(Dataset records)
_ _ _ _ _ _ _

(* ===== verification/CoherenceMain.v ===== *)
(** * The cache hierarchy: every access keeps coherence and inclusion

    Evictions, fills and the composition of [Cache::access], by induction on
    the levels above a cache; then sequences of accesses from the cores. *)

From stdpp Require Import base tactics numbers list gmap sets.
From Stdlib Require Import ZArith Lia.
From S2P Require Import Prelude.
From S2P Require Import MemTypes.
From S2P Require Import Coherence.
From S2P Require Import CoherenceInv.
From S2P Require Import CoherenceInval.
From S2P Require Import CoherenceAccess.

Open Scope Z_scope.

(** Flags of a demand request: no prefetch, no non-relinquishing writeback. *)
Definition demand_flags (fl : Z) : Prop := has_flag fl PREFETCH = false /\ has_flag fl PUTX_KEEPEXCL = false.

Lemma demand_flags_land fl m : demand_flags fl -> demand_flags (Z.land fl m).
Proof.
  unfold demand_flags, has_flag. rewrite !negb_false_iff, !Z.eqb_eq. intros [H1 H2].
  by rewrite <- !Z.land_assoc, !(Z.land_comm m), !Z.land_assoc, H1, H2.
Qed.

Section Main.
Context {A N MM : Type} `{!Inhabited A} `{!CacheArray A} `{!CacheArrayOk A}.
Context `{!Network N} `{!NetworkOk N} `{!MemCtrl MM} `{!MemCtrlOk MM}.
Context (cfg : nat -> CacheCfg) (level : nat -> nat) (top : nat) (WF : WfCfg cfg level top).
Abbreviation Sys := (Sys A N MM).
Abbreviation CM := (st Sys).
Abbreviation child_at := (child_at cfg).
Abbreviation below := (below cfg).
Abbreviation NodeOK := (NodeOK (A:=A) (N:=N) (MM:=MM) cfg).
Abbreviation Inv := (Inv (A:=A) (N:=N) (MM:=MM) cfg).
Implicit Types (σ : Sys) (a : Z) (c d p : nat) (pend : nat -> option (Z * Z)).

Lemma inv_any_arr pend σ d : Inv pend σ -> exists q, arr_inv q (arr (cache_of σ d)).
Proof. intros HI. exists (pend d). apply HI. Qed.

Lemma kid_not_terminal a p k ch : child_at a p k ch -> c_terminal (cfg p) = false.
Proof using WF.
  intros [_ H]. apply list_elem_of_lookup_2 in H. by apply (wf_up _ _ _ WF) in H as (_ & ? & _).
Qed.

(** ** The start of an access: no race in a sequential run *)
Lemma start_spec c r σ Q :
  read_ref (state r) σ = initialState r -> (c_terminal (cfg c) = true -> IsGet (type r) = true) ->
  Q (r, false) σ -> wp (cc_startAccess cfg c r) σ Q.
Proof.
  intros Hr Ht HQ. unfold cc_startAccess. wp_step. apply wp_assert; [destruct (c_terminal (cfg c)); auto|].
  do 2 wp_step. wp_step. unfold CheckForMESIRace. rewrite Hr, decide_True by done.
  apply (wp_ret (type r, false)). wp_step. by destruct r.
Qed.

Lemma with_type_id r : with_type r (type r) = r.
Proof. by destruct r. Qed.
(** ** Properties *)

(** C34: the hand-unrolled loop of [H3HashFamily::hash] computes what the simple
    loop in its comment computes, up to an order of the rows: on a matrix with
    row [x] at place [8 * (x / 8) - x mod 8] modulo 64, the simple loop gives
    the same 64-bit value. *)
Theorem H3_unrolled_reference (m m' : gmap Z Z) (start val : Z) :
  in_u64 val -> (forall x, 0 <= x < 64 -> word m' (start + h3_row_of x) = word m (start + x)) ->
  h3_loop m start 8 0 val 0 = h3_reference m' start 64 0 val 0.
Proof.
  intros Hv Hm. rewrite h3_loop_spec, h3_reference_spec by (done || by split).
  change (Z.of_nat 8) with 8. change (Z.of_nat 64) with 64. change ((8 * 8) `mod` 64) with (64 `mod` 64).
  f_equal. unfold h3_rows. rewrite Z.add_0_r.
  set (g := fun y => rotl64 (Z.land val (word m' (start + y))) ((0 + 64 - y) `mod` 64)).
  rewrite <- (xor_all_perm (g <$> _) _ (fmap_Permutation g _ _ h3_row_of_perm)), <- list_fmap_compose. f_equal.
  apply list_fmap_ext. intros i x Hx%list_elem_of_lookup_2%elem_of_seqZ. unfold compose, g, h3_term.
  rewrite Hm by lia. f_equal. unfold h3_row_of. rewrite Zminus_mod_idemp_r.
  f_equal. lia.
Qed.
Lemma H3_unrolled_reference_witness :
  let m := list_to_map ((fun x => (x, x * x + 7)) <$> seqZ 0 64) in
  let m' := list_to_map ((fun x => (h3_row_of x, x * x + 7)) <$> seqZ 0 64) in
  in_u64 12345 /\ h3_loop m 0 8 0 12345 0 = h3_reference m' 0 64 0 12345 0.
Proof.
  intros m m'. split; [by split|]. apply (H3_unrolled_reference m m' 0 12345); [by split|].
  intros x Hx. assert (Forall (fun x => word m' (0 + h3_row_of x) = word m (0 + x)) (seqZ 0 64)) as Hall.
  { apply (bool_decide_unpack _). vm_compute. exact Logic.I. }
  rewrite Forall_forall in Hall. apply Hall. apply elem_of_seqZ. lia.
Defined.

(** every H3 hash function is linear over GF(2): the hash of an exclusive
    or is the exclusive or of the hashes. *)
Theorem H3_hash_linear (h : H3HashFamily) (id v w : Z) :
  0 <= id < numFuncs h -> in_u64 v -> in_u64 w ->
  exists x y, H3_hash h id v = Ok x /\ H3_hash h id w = Ok y /\ H3_hash h id (Z.lxor v w) = Ok (Z.lxor x y).
Proof.
  intros Hid Hv Hw. rewrite !H3_hash_rows by auto with damov.
  do 2 eexists. split; [done|]. split; [done|]. by rewrite h3_rows_lxor, h3_fold_lxor.
Qed.
Lemma H3_hash_linear_witness :
  let h := mkH3 1 3 (list_to_map [(0, 255); (3, 18446744073709551615); (7, 5)]) in
  0 <= 0 < numFuncs h /\ in_u64 1000 /\ in_u64 77 /\
  exists x y, H3_hash h 0 1000 = Ok x /\ H3_hash h 0 77 = Ok y /\ H3_hash h 0 (Z.lxor 1000 77) = Ok (Z.lxor x y).
Proof.
  intros h. assert (0 <= 0 < numFuncs h) by (split; [lia|reflexivity]).
  assert (in_u64 1000) by (by split). assert (in_u64 77) by (by split).
  split; [done|]. split; [done|]. split; [done|]. by apply (H3_hash_linear h 0 1000 77).
Defined.

(** On the same matrix the two loops differ: the comment's loop is not the
    routine it documents. *)
Theorem H3_comment_differs : exists m val,
  h3_loop m 0 8 0 val 0 <> h3_reference m 0 64 0 val 0.
Proof. exists {[1 := 1]}, 1. by vm_compute. Qed.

_ _ _ _ _ _ _

* TASK TO CARRY OUT:
Copy out, word for word, the part of the entries above that begins at the line with "in_u64 val ->" and ends at the line with "intros Hv Hm.", including both.

* WRITTEN ANSWER:
  in_u64 val -> (forall x, 0 <= x < 64 -> word m' (start + h3_row_of x) = word m (start + x)) ->
  h3_loop m start 8 0 val 0 = h3_reference m' start 64 0 val 0.
Proof.
  intros Hv Hm. rewrite h3_loop_spec, h3_reference_spec by (done || by split).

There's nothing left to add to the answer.